Operasi KPK dan Jejak Aroma Koruptif di MA dari Masa ke Masa

Operasi KPK dan Jejak Aroma Koruptif di MA dari Masa ke Masa

Andi Saputra - detikNews
Minggu, 24 Apr 2016 14:47 WIB
Gedung Mahkamah Agung di Jalan Medan Merdeka Utara, Jakarta (ari/detikcom)
Jakarta - Dua bulan berturut-turut KPK menggeledah gedung Mahkamah Agung (MA). Pertama yang menggeledah ruang kerja Kasubdit MA Andri Tristianto Sutrisna dan penggeledahan kedua yaitu ditujukan ke ruang kerja Sekjen MA Nurhadi. KPK juga menggeledah rumah pribadi Nurhadi di bilangan Hang Lekir, Jakarta Selatan.

Operasi KPK itu mengingatkan sejarah panjang peradilan di Indonesia. Seorang peniliti dari Belanda, Sebastian Pompe mencatat aroma koruptif baru mulai terasa saat Indonesia memasuki era Orde Baru.
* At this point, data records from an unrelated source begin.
(** * api/kv: key/value source loading

    A shallow embedding of [src/api/kv/kv.go] (package [kv]) and the
    properties of its parsers and of [Load].

    Go strings and byte slices are sequences of bytes: both are modelled by
    [string] (a list of 8-bit [ascii]).  Go [int] results are [Z].  A Go
    function returning [(values..., error)] returns a tuple whose last
    component is an [option errors.error] ([None] is Go's [nil]). *)

From Stdlib Require Import String Ascii List ZArith Lia Bool.
From Stdlib Require Import DecimalString.
Import ListNotations.

Local Open Scope string_scope.
Local Open Scope Z_scope.

(** * The parts of the Go standard library that kv.go calls *)

(** The one-byte separators and cut sets of kv.go. *)
Definition byte := ascii.
Definition dquote : byte := "034"%char.
Definition squote : byte := "039"%char.
Definition eq_sign : byte := "="%char.
Definition slash : byte := "/"%char.
Definition hash : byte := "#"%char.

(** The cut set of [parseLiteralSource]: the double and the single quote. *)
Definition quoteCutset : string := String dquote (String squote "").

Definition byte_val (b : byte) : Z := Z.of_N (N_of_ascii b).

Definition len (s : string) : Z := Z.of_nat (String.length s).

Fixpoint inb (b : byte) (cutset : string) : bool :=
  match cutset with
  | EmptyString => false
  | String c rest => Ascii.eqb b c || inb b rest
  end.

Module strings.

(** [strings.HasPrefix(s, prefix)]. *)
Fixpoint HasPrefix (s pre : string) {struct pre} : bool :=
  match pre, s with
  | EmptyString, _ => true
  | String _ _, EmptyString => false
  | String p pre', String c s' => Ascii.eqb c p && HasPrefix s' pre'
  end.

(** [strings.HasSuffix(s, suffix)]. *)
Fixpoint HasSuffix (s suf : string) : bool :=
  String.eqb s suf ||
  match s with
  | EmptyString => false
  | String _ s' => HasSuffix s' suf
  end.

(** [strings.TrimPrefix(s, prefix)]: [s] without the leading [prefix], or
    [s] itself when it does not start with [prefix]. *)
Definition TrimPrefix (s pre : string) : string :=
  if HasPrefix s pre
  then String.substring (String.length pre)
                        (String.length s - String.length pre) s
  else s.

(** [strings.TrimSuffix(s, suffix)]. *)
Definition TrimSuffix (s suf : string) : string :=
  if HasSuffix s suf
  then String.substring 0 (String.length s - String.length suf) s
  else s.

(** [strings.Count(s, sep)] for a one-byte [sep]. *)
Fixpoint Count (s : string) (sep : byte) : Z :=
  match s with
  | EmptyString => 0
  | String c s' => (if Ascii.eqb c sep then 1 else 0) + Count s' sep
  end.

(** [strings.Index(s, sep)] for a one-byte [sep]: the index of the first
    occurrence, [-1] when there is none. *)
Fixpoint Index (s : string) (sep : byte) : Z :=
  match s with
  | EmptyString => -1
  | String c s' =>
      if Ascii.eqb c sep then 0
      else let i := Index s' sep in if i <? 0 then -1 else i + 1
  end.

(** [strings.SplitN(s, sep, n)] for a one-byte [sep] and [n >= 0]: at most
    [n] pieces, the last one being the unsplit remainder. *)
Fixpoint SplitN (s : string) (sep : byte) (n : nat) {struct s}
  : list string :=
  match n with
  | O => []
  | S O => [s]
  | S (S _ as n') =>
      match s with
      | EmptyString => [EmptyString]
      | String c s' =>
          if Ascii.eqb c sep then EmptyString :: SplitN s' sep n'
          else match SplitN s' sep n with
               | h :: t => String c h :: t
               | [] => [String c EmptyString]
               end
      end
  end.
(** C2: with a tile length above zero and the initial translation of
    the mouse inside the tile at the origin, whenever [wallFront] returns
    false and [moveForward] returns, the mouse is at the destination that
    was computed (the initial translation moved by a whole number of
    tiles), its discretized translation is the cell one tile ahead along
    the heading it had, and its discretized rotation is that heading. *)
Theorem moveForward_round_trip (fuel : nat) (w w0 w' : World) :
  (0 < tileLength)%Q ->
  startsInOriginTile w ->
  wallFront w = Returned false w0 ->
  moveForward fuel w = Returned tt w' ->
  discretizedTranslation w' = cellAhead (discretizedTranslation w) (discretizedRotation w) /\
  discretizedRotation w' = discretizedRotation w /\
  m_currentTranslation (mouse w') = fst (fst (moveForward_plan w)) /\
  m_currentRotation (mouse w') = snd (fst (moveForward_plan w)) /\
  (getX (m_currentTranslation (mouse w')) ==
     tileLength * inject_Z (fst (cellAhead (discretizedTranslation w) (discretizedRotation w)))
     + getX (m_initialTranslation (mouse w)))%Q /\
  (getY (m_currentTranslation (mouse w')) ==
     tileLength * inject_Z (snd (cellAhead (discretizedTranslation w) (discretizedRotation w)))
     + getY (m_initialTranslation (mouse w)))%Q /\
  (m_currentRotation (mouse w') == canonicalAngle (discretizedRotation w))%Q.
Proof.
  intros HT (Hx0 & Hx1 & Hy0 & Hy1) Hfront Hrun.
  apply wallFront_Returned in Hfront as (_ & Hwall & _).
  apply (motion_Returned fuel MoveForward) in Hrun
    as [_ [(_ & _ & Hwall' & _) | (_ & w1 & _ & _ & Hm & _)]]; [congruence |].
  simpl in Hm.
  assert (Hpos : m_currentTranslation (mouse w') = fst (fst (moveForward_plan w)))
    by (rewrite Hm; reflexivity).
  assert (Hrot : m_currentRotation (mouse w') = snd (fst (moveForward_plan w)))
    by (rewrite Hm; reflexivity).
  assert (Hxy :
    (getX (fst (fst (moveForward_plan w))) ==
       tileLength * inject_Z (fst (cellAhead (discretizedTranslation w) (discretizedRotation w)))
       + getX (m_initialTranslation (mouse w)))%Q /\
    (getY (fst (fst (moveForward_plan w))) ==
       tileLength * inject_Z (snd (cellAhead (discretizedTranslation w) (discretizedRotation w)))
       + getY (m_initialTranslation (mouse w)))%Q).
  { unfold moveForward_plan.
    destruct (discretizedRotation w);
      cbn [moveForward_case Cartesian_add cellAhead getX getY fst snd];
      unfold Z.sub; rewrite ?inject_Z_plus;
      change (inject_Z (- (1))) with (- (1))%Q; change (inject_Z 1) with 1%Q;
      split; ring. }
  destruct Hxy as [HX HY].
  assert (Hcanon : (snd (fst (moveForward_plan w)) == canonicalAngle (discretizedRotation w))%Q)
    by apply moveForward_case_rotation.
  repeat split.
  - unfold discretizedTranslation at 1, MouseModel.getDiscretizedTranslation.
    rewrite Hpos.
    rewrite (Qfloor_cell tileLength _ _ _ HT Hx0 Hx1 HX).
    rewrite (Qfloor_cell tileLength _ _ _ HT Hy0 Hy1 HY).
    destruct (discretizedRotation w); reflexivity.
  - unfold discretizedRotation at 1.
    transitivity (MouseModel.getDiscretizedRotation
                    (MouseModel.teleport (0, 0)%Q (canonicalAngle (discretizedRotation w))
                       (mouse w))).
    + apply getDiscretizedRotation_comp. rewrite Hrot. exact Hcanon.
    + destruct (discretizedRotation w); reflexivity.
  - exact Hpos.
  - exact Hrot.
  - rewrite Hpos. exact HX.
  - rewrite Hpos. exact HY.
  - rewrite Hrot. exact Hcanon.
Qed.
(* ===== verification/Prelude.v ===== *)
(** * openblox: a verification library

    openblox runs untrusted code in hardened containers.  This library models
    the program's own logic (the Go files under src/pkg, src/internal and
    src/cmd) as executable definitions and proves what makes it correct.

    ** The program

    - [pkg/sandbox] is the contract: specifications and the options that build
      them, commands, results, previews, sentinel errors.
    - [pkg/docker] implements the contract on a Docker engine: creating, opening
      and destroying containers, running commands with timeouts and capped
      output, moving files, starting processes, dialling ports, minting
      previews, and reclaiming what has outlived its bounds.
    - [pkg/preview] signs and verifies preview tokens and proxies HTTP requests
      to ports inside sandboxes.
    - [internal/daemon] and [cmd/openbloxd] serve a backend over a Unix socket
      and, behind mutual TLS, over a network: a configuration of named profiles
      fixes the policy, a request only chooses a profile; a capacity table
      bounds the sandboxes of a profile; a reaper enforces lifetimes.
    - [pkg/brokerapi] is the wire format, [pkg/brokerclient] the client, which
      offers the same contract over the daemon, locally or remotely.
    - [pkg/conformance] is the suite that measures an implementation of the
      contract from the outside; [internal/testpki] makes the certificates of
      its TLS tests.

    ** The files

    Foundations.  [Prelude]: machine integers, strings as byte lists, map
    iteration in arbitrary order (the class [MapRange]), tactics and hints.
    [Goroutines]: systems of goroutines as relations on their states.
    [GoErrors]: error values, [errors.Is].  [GoStrings], [GoFloat64],
    [GoDuration], [GoTime], [GoNet], [GoIp], [GoFlag], [GoEncoding], [GoHttp],
    [GoPath], [GoText], [GoJson], [GoBase64], [Sha256]: the parts of the standard library the program's
    behaviour depends on, modelled from its documentation and source: decimal
    numbers, binary64 arithmetic, [Duration.String] and [ParseDuration],
    RFC 3339 times, [SplitHostPort], [ParseIP], command-line flags, base64 and
    URL escaping, path cleaning, [TrimSpace] and [Fields], JSON strings, SHA-256
    and HMAC.  [GoJsonText]: JSON values, their text and a parser of it, with
    the round trip.  [GoJsonDecode]: how encoding/json stores a value into a
    struct, strictly or not.  [Effects]: a
    program that calls out is a tree of calls ([prog]); [safe] speaks of every
    call and result under every behaviour of the other side, [wp] of an other
    side that keeps a contract, [run] executes a program against a concrete one.
    [GoOs]: the system calls of the daemon on a host with files, modes, a mask,
    groups and a log.  [GoTls]: certificates with their periods, usages and right
    to sign, TLS configurations and the handshakes they admit at a time, over the
    parsing and signatures of an abstract authority (the class [Pki]).  [GoTesting]: package testing, a
    test as a program with the state of its [testing.T].

    Components.
    - [Sandbox]: pkg/sandbox (options.go, sandbox.go, errors.go).
    - [BrokerApi]: pkg/brokerapi (types.go, errors.go), with the JSON text of
      the requests, their decoding, and what a value is after JSON.
    - [DaemonConfig]: internal/daemon/config.go, from the decoded YAML on.
    - [PreviewToken], [PreviewProxy]: pkg/preview/token.go and proxy.go.  The
      handler's revocation set is its state; a request is served to a verdict
      and, if forwarded, to the outgoing request and the connection dialled.
      [PreviewPool]: a handler serving any number of requests at once over one
      pool of connections, on any dialer that keeps the promise of the class
      [Dialer]; [PreviewDocker] and [PreviewBroker] discharge it for the two
      implementations, [Backend.DialPort] and [Client.DialPort].
    - [DockerApi]: the calls of the Docker client the program makes, and the
      class [DockerEngine] of engines that keep Docker's documented contract.
    - [DockerBackend]: pkg/docker/backend.go, image.go: the create payload and
      the lifecycle operations.  [DockerLifecycle]: [Create] against every
      [DockerEngine], and a reference engine that is one.
    - [DockerExec]: pkg/docker/sandbox.go, process.go, activity.go, dial.go,
      expose.go.  [DockerSession]: the goroutines of one exec between attaching
      and its outcome.  [DockerStream]: the goroutine, pipe and [Close] behind a
      file reader and a dialled port.  [DockerReap]: pkg/docker/reap.go.
    - [DaemonServer]: internal/daemon server.go, sandboxes.go, exec.go, dial.go,
      capacity.go, caller.go and the allowlist of listener_tls.go; a handler is
      a program over the backend's operations and the capacity's lock and
      table.  [DaemonDecode]: what of a request's body gets through [decode].
      [DaemonRespond]: the text of the responses and what the client's decoder
      makes of it.  [DaemonCapacity]: counting the requests of a profile.
      [DaemonRelay]: the two copying goroutines of a dialled stream, blocking in
      their reads and writes, and the client's end of it
      (pkg/brokerclient/dial.go).
      [DaemonTunnel]: the relay running over the stream of [DockerStream].
    - [DaemonListen]: listener.go, umask_unix.go, umask_other.go, the Unix
      socket.  [DaemonTls]: listener_tls.go, the network listener.
    - [DaemonReap]: reap.go, the loop, with the sweep of [DockerReap] on a
      [SweepEngine].
    - [DaemonStart], [DaemonServe]: cmd/openbloxd/main.go, from the
      configuration file to open listeners, with what is logged, and serving
      until a signal or a failure.  [OpenbloxdMain]: [main] over its command
      line.  [DaemonDocker]: the daemon as deployed, route table, handlers and
      Docker backend composed into one program per HTTP request.
      [DaemonStages]: the protocol such a program keeps towards a profile's cap;
      [DaemonCap]: any number of them interleaved call by call, on a
      [CountingEngine].
    - [BrokerClient]: pkg/brokerclient client.go, options.go, sandbox.go,
      dial.go; the daemon's route table ([dispatch], server.go's [Handler], as
      net/http serves it) and the client composed with the daemon ([over]).
      [BrokerRemote]: remote.go, the client over TLS.
    - [TestPki]: internal/testpki/testpki.go.
    - [Conformance]: the harness (conformance.go, harness.go, image.go).
      [ConformanceProbes]: filesystem.go, privilege.go, network.go.
      [ConformanceCore]: process.go, lifecycle.go, hostlocal.go and the tables
      of the two tiers.  [ConformanceCalls], [ConformanceTidy],
      [ConformanceClosed], [ConformanceEnds], [ConformanceLimits]: what every
      run of the suite does; [ConformanceDocker]: the suite composed with the
      Docker backend.

    Names are the source's; a method is prefixed with its type, or with
    [client] in [BrokerClient], where two types have methods of one name.

    ** What the theorems show

    - The whole daemon: no HTTP request, whatever its bytes, makes it create
      anything but a hardened container of one of the operator's profiles, or
      run a command as anybody but the sandbox's user, the recording of activity
      apart, a fixed script run as root ([daemon_contains]).
    - Isolation: every container created is hardened and runs on a runtime that
      was confirmed in the same call ([Create_hardened],
      [Create_asserts_runtime]); [Create] honours its contract on every engine
      that honours its own ([Create_contract]); guest operations never gain
      privilege and never have caller text parsed as shell code
      ([guest_operations_confined], [validateProcessName_confines]).
    - Policy: a request decides nothing but a profile, an environment and labels
      ([handleCreate_confined], [clientCreate_sends_no_policy]); an accepted
      configuration bounds everything ([Config_validate_sound],
      [ListenConfig_validate_iff]); validation accepts exactly what it means to
      ([Spec_Validate_iff], [validateUser_iff]).
    - Who gets in: the socket is never reachable by others ([Listen_confined]),
      the network only by the callers the operator named ([ListenTLS_gates]),
      with both ends verified ([mutual_authentication]); a start opens all it
      should or leaves no trace, and the command ends accordingly
      ([main_serves_or_leaves_no_trace], [registry_credential]); the test authority's certificates are what both
      ends expect ([testpki_interoperates]).
    - Liveness of the daemon's goroutines under every schedule: [serve_ends],
      [reaper_enforces_lifetimes], [exec_session_ends], and a dialled port from
      the client to the guest, [tunnel_faithful_and_ends] (of its two halves
      alone: [relay_faithful_and_ends], [dialled_stream_closes]); streams are complete
      ([upgraded_stream_complete]).
    - Bounds: the containers of a profile under every interleaving of every
      kind of request, with failures and removals ([cap_bounds_containers]: the
      cap, plus one for each create request that found its sandbox there, and
      the bound is met), captured output ([output_capped]), timeouts ([ResolveTimeout_narrows],
      [killGroup_terminates]), lifetimes ([reap_sweep], [expired_bounds]).
    - Previews: tokens ([Verify_Sign], [Verify_only_issued]), forwarding
      ([previews_confined], [broker_previews_confined], and of single requests
      and pools [ServeHTTP_authorised], [pooled_connection_confined],
      [revoked_stays_refused], [parseRoute_URL]), [Expose_usable].
    - The wire: a body is decoded only if it is one object of the request's
      type and nothing else ([accepted_bodies_are_typed]); what the client sends
      is what the daemon decodes ([requests_round_trip]), and what the daemon
      answers what the client decodes ([responses_round_trip]).
    - The broker refines the backend: commands, files, processes, ports and
      errors are the same through the client and the daemon as without them
      ([exec_over_broker], [operations_over_broker],
      [handles_over_broker], [wire_errors], [infoOf_round_trip],
      [labels_round_trip], [fail_hides_internals]).
    - The suite: a green run measured what it claims ([Run_verdict]), its probes
      fail closed but for one ([probes_fail_closed]), every property ends
      ([properties_end]), runs do not touch each other's sandboxes
      ([runs_never_collide]) and leave none behind that the backend would destroy
      ([Run_leaves_nothing]);
      mount flags are read from the right entry ([mountOptionsFor_longest]); two
      of its lifecycle properties hold of the Docker backend on every suitable
      engine ([docker_refuses_root], [docker_destroy_removes]).
    - Where the code falls short of what it means: [revocation_misses_respelling],
      [capacity_exceeded_by_removal], [destroy_dot_reports_success],
      [exec_wire_limits], [forwarded_path_reescaped],
      [default_timeout_above_inherited_max], [memory_mb_overflow_accepted],
      [listen_port_zero_respelled], [handleProfiles_omits_defaults],
      [readFile_close_leaks], [failed_sweep_unlogged], [late_override_passes],
      [filtered_tier_passes], [loopback_probe_uncontrolled],
      [leak_cycle_leaves_sandbox], [stacked_mount_flags],
      [broken_reader_unreported], [capacity_exceeded_by_replacement],
      [socket_left_behind].

    ** Bounds and fuel

    Integers are [Z] with wrap-around written out where the code can overflow
    ([wrap64]); durations and times are nanoseconds.  Recursions that are not
    structural take fuel that is proved or evidently enough: the digits of a
    number (its binary length), the segments of a duration and the trimming of a
    string (the string's length), the retries of a kill ([killFuel], 42: two
    seconds over fifty milliseconds and one for each end, proved in
    [killGroup_terminates]), the wait for a crashed sandbox ([pollFuel], 102:
    twenty seconds over 200 milliseconds, proved in [properties_end]), the
    values of a JSON text (its length, proved in [json_parse_print]), the
    redirects an HTTP client follows (ten, the library's own limit).  The
    reaper's loop has no end of its own: its theorem holds for every number of
    turns, and those on previews for every number of retries of a stale
    connection.

    ** What is not modelled

    The Docker engine, the kernel and the guest (parameters, constrained only by
    [DockerEngine], [SweepEngine], [HealthyEngine] or [CountingEngine] where a
    theorem says so); the copying of a proxied request and its response by
    net/http's reverse proxy (a round trip over the connection it was given);
    YAML decoding, the parsing of certificates and the checking of their
    signatures (parameters); rendering of error texts (an error keeps its format
    and arguments); log output but that of [run] up to serving, of [main], of the
    reaper and the audit line of a network request; contexts but for those the
    suite destroys with and those of the goroutine systems; deadlines on open
    streams.
    The shell scripts run inside the sandbox are constants here, their shell
    semantics is not modelled.
    For the same reason the properties of the conformance suite that are measured
    inside a sandbox are not proved of the Docker backend; those that depend
    only on the runtime's answers are ([ConformanceDocker]).  Accessors,
    interface declarations and the forwarding of addresses and deadlines to the
    connection underneath have no definition of their own. *)

From Stdlib Require Export Ascii String.
From stdpp Require Export base gmap strings list fin_maps.
From Stdlib Require Export ZArith Lia.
Di era Orde Lama, banyak hakim agung yang patut diteladani. Salah satunya adalah Ketua MA, Wirjono Kusuma yang berangkat ke kantor menggunakan sepeda gowes.

"Wirjono Kusuma adalah hakim hebat. Melangkah tegap, ia berjalan melewati meja kami dengan jari mengusap meja untuk memeriksa ada debu atau tidak. Ia pergi pulang ke dan dari kantor naik sepeda. Saat pulang ia akan melambai kepada Anda layaknya seorang bapak dari seberang jalan," kata sumber Pompe sebagimana detikcom kutip dari buku "Runtuhnya Institusi Mahkamah Agung", Minggu (24/4/2016).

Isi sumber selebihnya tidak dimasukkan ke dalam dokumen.